Adverse event totals above are pulled from the FDA's Adverse Event Reporting System (FAERS). For these top-ranked reactions alone, lithium has 7,665 submissions while risperidone has 53,714. Those figures reflect cumulative reporting volume, not per-patient risk, so older, widely dispensed drugs typically look worse on count alone. These two drugs have a known major interaction flagged in FDA labeling, attributed to taking risperidone does not change the amount of lithium that stays in your bloodstream or how your body handles it.. Serious warnings, pregnancy guidance, and contraindications can differ even when indications overlap.

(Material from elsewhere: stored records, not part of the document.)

(* ===== verification/Sha256.v ===== *)
(** * SHA-256

    The hash of src/src/ballet/sha256: the portable block function
    [fd_sha256_core_ref], the incremental interface (init, append, fini), the one-shot
    [fd_sha256_hash] and the repeated hash of 32 bytes.  A [uint] is an integer modulo
    2^32, bytes are integers below 256, the eight words of the hash state are a record.
    Data is passed as the list of its bytes, so that [sz] is the length of the list.
    The variants for machines with SHA instructions compute the same function with
    vector intrinsics and are not modelled. *)
From S2P Require Import Prelude.

(** ** 32-bit words *)

Definition u32 (x : Z) : Z := x mod 4294967296.
Definition u32_add (a b : Z) : Z := u32 (a + b).
Infix "+u" := u32_add (at level 50, left associativity) : u64_scope.

Definition fd_uint_rotate_left (x n : Z) : Z := Z.lor (u32 (Z.shiftl x (Z.land n 31))) (Z.shiftr x (Z.land (- n) 31)).
Definition fd_uint_bswap (x : Z) : Z := le_load (rev (le_store 4 x)).
Definition fd_ulong_bswap (x : Z) : Z := le_load (rev (le_store 8 x)).
Definition uint_not (x : Z) : Z := u32 (Z.lnot x).

Definition Sigma0 (x : Z) : Z := Z.lxor (Z.lxor (fd_uint_rotate_left x 30) (fd_uint_rotate_left x 19)) (fd_uint_rotate_left x 10).
Definition Sigma1 (x : Z) : Z := Z.lxor (Z.lxor (fd_uint_rotate_left x 26) (fd_uint_rotate_left x 21)) (fd_uint_rotate_left x 7).
Definition sigma0 (x : Z) : Z := Z.lxor (Z.lxor (fd_uint_rotate_left x 25) (fd_uint_rotate_left x 14)) (Z.shiftr x 3).
Definition sigma1 (x : Z) : Z := Z.lxor (Z.lxor (fd_uint_rotate_left x 15) (fd_uint_rotate_left x 13)) (Z.shiftr x 10).
Definition Ch (x y z : Z) : Z := Z.lxor (Z.land x y) (Z.land (uint_not x) z).
Definition Maj (x y z : Z) : Z := Z.lxor (Z.lxor (Z.land x y) (Z.land x z)) (Z.land y z).

(** ** Constants *)

Definition fd_sha256_K : list Z :=
  0x428a2f98 :: 0x71374491 :: 0xb5c0fbcf :: 0xe9b5dba5 :: 0x3956c25b :: 0x59f111f1 :: 0x923f82a4 :: 0xab1c5ed5 ::
  0xd807aa98 :: 0x12835b01 :: 0x243185be :: 0x550c7dc3 :: 0x72be5d74 :: 0x80deb1fe :: 0x9bdc06a7 :: 0xc19bf174 ::
  0xe49b69c1 :: 0xefbe4786 :: 0x0fc19dc6 :: 0x240ca1cc :: 0x2de92c6f :: 0x4a7484aa :: 0x5cb0a9dc :: 0x76f988da ::
  0x983e5152 :: 0xa831c66d :: 0xb00327c8 :: 0xbf597fc7 :: 0xc6e00bf3 :: 0xd5a79147 :: 0x06ca6351 :: 0x14292967 ::
  0x27b70a85 :: 0x2e1b2138 :: 0x4d2c6dfc :: 0x53380d13 :: 0x650a7354 :: 0x766a0abb :: 0x81c2c92e :: 0x92722c85 ::
  0xa2bfe8a1 :: 0xa81a664b :: 0xc24b8b70 :: 0xc76c51a3 :: 0xd192e819 :: 0xd6990624 :: 0xf40e3585 :: 0x106aa070 ::
  0x19a4c116 :: 0x1e376c08 :: 0x2748774c :: 0x34b0bcb5 :: 0x391c0cb3 :: 0x4ed8aa4a :: 0x5b9cca4f :: 0x682e6ff3 ::
  0x748f82ee :: 0x78a5636f :: 0x84c87814 :: 0x8cc70208 :: 0x90befffa :: 0xa4506ceb :: 0xbef9a3f7 :: 0xc67178f2 ::
  nil.

(** The words [state[0]], ..., [state[7]], and the variables [a], ..., [h]. *)
Record words8 := mk_words { w_a : Z; w_b : Z; w_c : Z; w_d : Z; w_e : Z; w_f : Z; w_g : Z; w_h : Z }.

Definition FD_SHA256_INITIAL : words8 :=
  mk_words 0x6a09e667 0xbb67ae85 0x3c6ef372 0xa54ff53a 0x510e527f 0x9b05688c 0x1f83d9ab 0x5be0cd19.

Definition FD_SHA256_PRIVATE_LG_BUF_MAX : Z := 6.
Definition FD_SHA256_PRIVATE_BUF_MAX : Z := 64.

(** ** The block function *)

(** The part of a round that the two loops share: [X[i]] is the word of the schedule. *)
Definition sha256_round (v : words8) (Xi Ki : Z) : words8 :=
  let T1 := Xi +u w_h v +u Sigma1 (w_e v) +u Ch (w_e v) (w_f v) (w_g v) +u Ki in
  let T2 := Sigma0 (w_a v) +u Maj (w_a v) (w_b v) (w_c v) in
  mk_words (T1 +u T2) (w_a v) (w_b v) (w_c v) (w_d v +u T1) (w_e v) (w_f v) (w_g v).

(** The first 16 rounds load the words of the block into [X]. *)
Definition load_round (W : list Z) (s : list Z * words8) (i : nat) : list Z * words8 :=
  let '(X, v) := s in
  let Xi := fd_uint_bswap (le_load (take 4 (drop (4 * i) W))) in
  (<[i := Xi]> X, sha256_round v Xi (nth i fd_sha256_K 0)).

(** The other rounds keep the last 16 words of the schedule in the ring [X]. *)
Definition ring_round (s : list Z * words8) (i : nat) : list Z * words8 :=
  let '(X, v) := s in
  let at_ (j : nat) := nth (j mod 16)%nat X 0 in
  let s0 := sigma0 (at_ (i + 1)%nat) in
  let s1 := sigma1 (at_ (i + 14)%nat) in
  let Xi := at_ i +u (s0 +u s1 +u at_ (i + 9)%nat) in
  (<[(i mod 16)%nat := Xi]> X, sha256_round v Xi (nth i fd_sha256_K 0)).

Definition add_words (s v : words8) : words8 :=
  mk_words (w_a s +u w_a v) (w_b s +u w_b v) (w_c s +u w_c v) (w_d s +u w_d v) (w_e s +u w_e v) (w_f s +u w_f v) (w_g s +u w_g v) (w_h s +u w_h v).

Definition sha256_block (state : words8) (W : list Z) : words8 :=
  let '(X, v) := foldl (load_round W) (repeat 0 16, state) (seq 0 16) in
  let '(X, v) := foldl ring_round (X, v) (seq 16 48) in
  add_words state v.

(** The loop over the blocks; the callers pass a positive number of them. *)
Fixpoint fd_sha256_core (state : words8) (W : list Z) (block_cnt : nat) : words8 :=
  match block_cnt with
  | O => state
  | S k => fd_sha256_core (sha256_block state W) (drop 64 W) k
  end.

(** ** Incremental hashing *)

Record fd_sha256_t := mk_sha256 { sha_buf : list Z; sha_state : words8; sha_buf_used : Z; sha_bit_cnt : Z }.

(** [fd_memcpy( buf+off, bytes, length bytes )] and [fd_memset] of an array. *)
Definition buf_put (buf : list Z) (off : Z) (bytes : list Z) : outcome (list Z) :=
  check OutOfBounds ((0 <=? off) && (off + Z.of_nat (length bytes) <=? Z.of_nat (length buf)));;
  Ok (take (Z.to_nat off) buf ++ bytes ++ drop (Z.to_nat off + length bytes) buf).

Definition fd_sha256_init (sha : fd_sha256_t) : fd_sha256_t := mk_sha256 (sha_buf sha) FD_SHA256_INITIAL 0 0.

(** The part of [fd_sha256_append] after the handling of buffered bytes. *)
Definition append_bulk (sha : fd_sha256_t) (data : list Z) : outcome fd_sha256_t :=
  let sz := Z.of_nat (length data) in
  let block_cnt := Z.shiftr sz FD_SHA256_PRIVATE_LG_BUF_MAX in
  let state := if block_cnt =? 0 then sha_state sha else fd_sha256_core (sha_state sha) data (Z.to_nat block_cnt) in
  let buf_used := Z.land sz (FD_SHA256_PRIVATE_BUF_MAX - 1) in
  if buf_used =? 0 then Ok (mk_sha256 (sha_buf sha) state (sha_buf_used sha) (sha_bit_cnt sha)) else
  buf ← buf_put (sha_buf sha) 0 (take (Z.to_nat buf_used) (drop (Z.to_nat (Z.shiftl block_cnt FD_SHA256_PRIVATE_LG_BUF_MAX)) data));
  Ok (mk_sha256 buf state buf_used (sha_bit_cnt sha)).

Definition fd_sha256_append (sha : fd_sha256_t) (data : list Z) : outcome fd_sha256_t :=
  let sz := Z.of_nat (length data) in
  if sz =? 0 then Ok sha else
  let buf_used := sha_buf_used sha in
  let sha := mk_sha256 (sha_buf sha) (sha_state sha) buf_used (sha_bit_cnt sha +w u64 (Z.shiftl sz 3)) in
  if buf_used =? 0 then append_bulk sha data else
  let buf_rem := FD_SHA256_PRIVATE_BUF_MAX -w buf_used in
  if sz <? buf_rem then
    buf ← buf_put (sha_buf sha) buf_used data;
    Ok (mk_sha256 buf (sha_state sha) (buf_used +w sz) (sha_bit_cnt sha))
  else
    buf ← buf_put (sha_buf sha) buf_used (take (Z.to_nat buf_rem) data);
    append_bulk (mk_sha256 buf (fd_sha256_core (sha_state sha) buf 1) 0 (sha_bit_cnt sha)) (drop (Z.to_nat buf_rem) data).

(** The end that [fd_sha256_fini] and [fd_sha256_hash] share: the padding, the last
    blocks, and the words in big-endian order. *)
Definition store_words (s : words8) : list Z :=
  le_store 4 (fd_uint_bswap (w_a s)) ++ le_store 4 (fd_uint_bswap (w_b s)) ++ le_store 4 (fd_uint_bswap (w_c s)) ++ le_store 4 (fd_uint_bswap (w_d s)) ++
  le_store 4 (fd_uint_bswap (w_e s)) ++ le_store 4 (fd_uint_bswap (w_f s)) ++ le_store 4 (fd_uint_bswap (w_g s)) ++ le_store 4 (fd_uint_bswap (w_h s)).

Definition finish (buf : list Z) (state : words8) (buf_used bit_cnt : Z) : outcome (list Z) :=
  buf ← buf_put buf buf_used [0x80];
  let buf_used := buf_used + 1 in
  bs ← (if FD_SHA256_PRIVATE_BUF_MAX - 8 <? buf_used then
          buf ← buf_put buf buf_used (repeat 0 (Z.to_nat (FD_SHA256_PRIVATE_BUF_MAX - buf_used)));
          Ok (buf, fd_sha256_core state buf 1, 0)
        else Ok (buf, state, buf_used));
  let '(buf, state, buf_used) := bs in
  buf ← buf_put buf buf_used (repeat 0 (Z.to_nat (FD_SHA256_PRIVATE_BUF_MAX - 8 - buf_used)));
  buf ← buf_put buf (FD_SHA256_PRIVATE_BUF_MAX - 8) (le_store 8 (fd_ulong_bswap bit_cnt));
  Ok (store_words (fd_sha256_core state buf 1)).

Definition fd_sha256_fini (sha : fd_sha256_t) : outcome (list Z) := finish (sha_buf sha) (sha_state sha) (sha_buf_used sha) (sha_bit_cnt sha).

(** ** One-shot hashing

    [mem] is what the uninitialized buffer on the stack holds. *)
Definition fd_sha256_hash (mem data : list Z) : outcome (list Z) :=
  let sz := Z.of_nat (length data) in
  let block_cnt := Z.shiftr sz FD_SHA256_PRIVATE_LG_BUF_MAX in
  let state := if block_cnt =? 0 then FD_SHA256_INITIAL else fd_sha256_core FD_SHA256_INITIAL data (Z.to_nat block_cnt) in
  let buf_used := Z.land sz (FD_SHA256_PRIVATE_BUF_MAX - 1) in
  buf ← (if buf_used =? 0 then Ok mem
         else buf_put mem 0 (take (Z.to_nat buf_used) (drop (Z.to_nat (Z.shiftl block_cnt FD_SHA256_PRIVATE_LG_BUF_MAX)) data)));
  finish buf state buf_used (u64 (Z.shiftl sz 3)).

(** The portable variant of the repeated hash: the padding is written once, every round
    overwrites the first 32 bytes of the block. *)
Definition repeated_round (buf : list Z) : outcome (list Z) := buf_put buf 0 (store_words (fd_sha256_core FD_SHA256_INITIAL buf 1)).

Fixpoint repeated_rounds (cnt : nat) (buf : list Z) : outcome (list Z) :=
  match cnt with
  | O => Ok buf
  | S k => buf ← repeated_round buf; repeated_rounds k buf
  end.

Definition fd_sha256_hash_32_repeated (mem data : list Z) (cnt : nat) : outcome (list Z) :=
  buf ← buf_put mem 0 (take 32 data);
  buf ← buf_put buf 32 [0x80];
  buf ← buf_put buf 33 (repeat 0 (Z.to_nat (FD_SHA256_PRIVATE_BUF_MAX - 8 - 33)));
  buf ← buf_put buf (FD_SHA256_PRIVATE_BUF_MAX - 8) (le_store 8 (fd_ulong_bswap (u64 (Z.shiftl 32 3))));
  buf ← repeated_rounds cnt buf;
  Ok (take 32 buf).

A table cannot substitute for clinical judgment. Effectiveness, tolerability, drug-drug interactions with your other medications, kidney and liver function, pregnancy status, insurance formulary, and price all feed into a decision that only a licensed prescriber can make responsibly. Data here is sourced from FDA Structured Product Labels (SPL) and FAERS, both of which update as manufacturers and clinicians submit new information. This page is for educational purposes only, is not medical advice, and should not be used to self-switch between lithium and risperidone - always consult your physician or pharmacist first.
Important: This comparison is for informational purposes only. Drug effects vary between individuals. Always consult your doctor or pharmacist for personalized medical advice.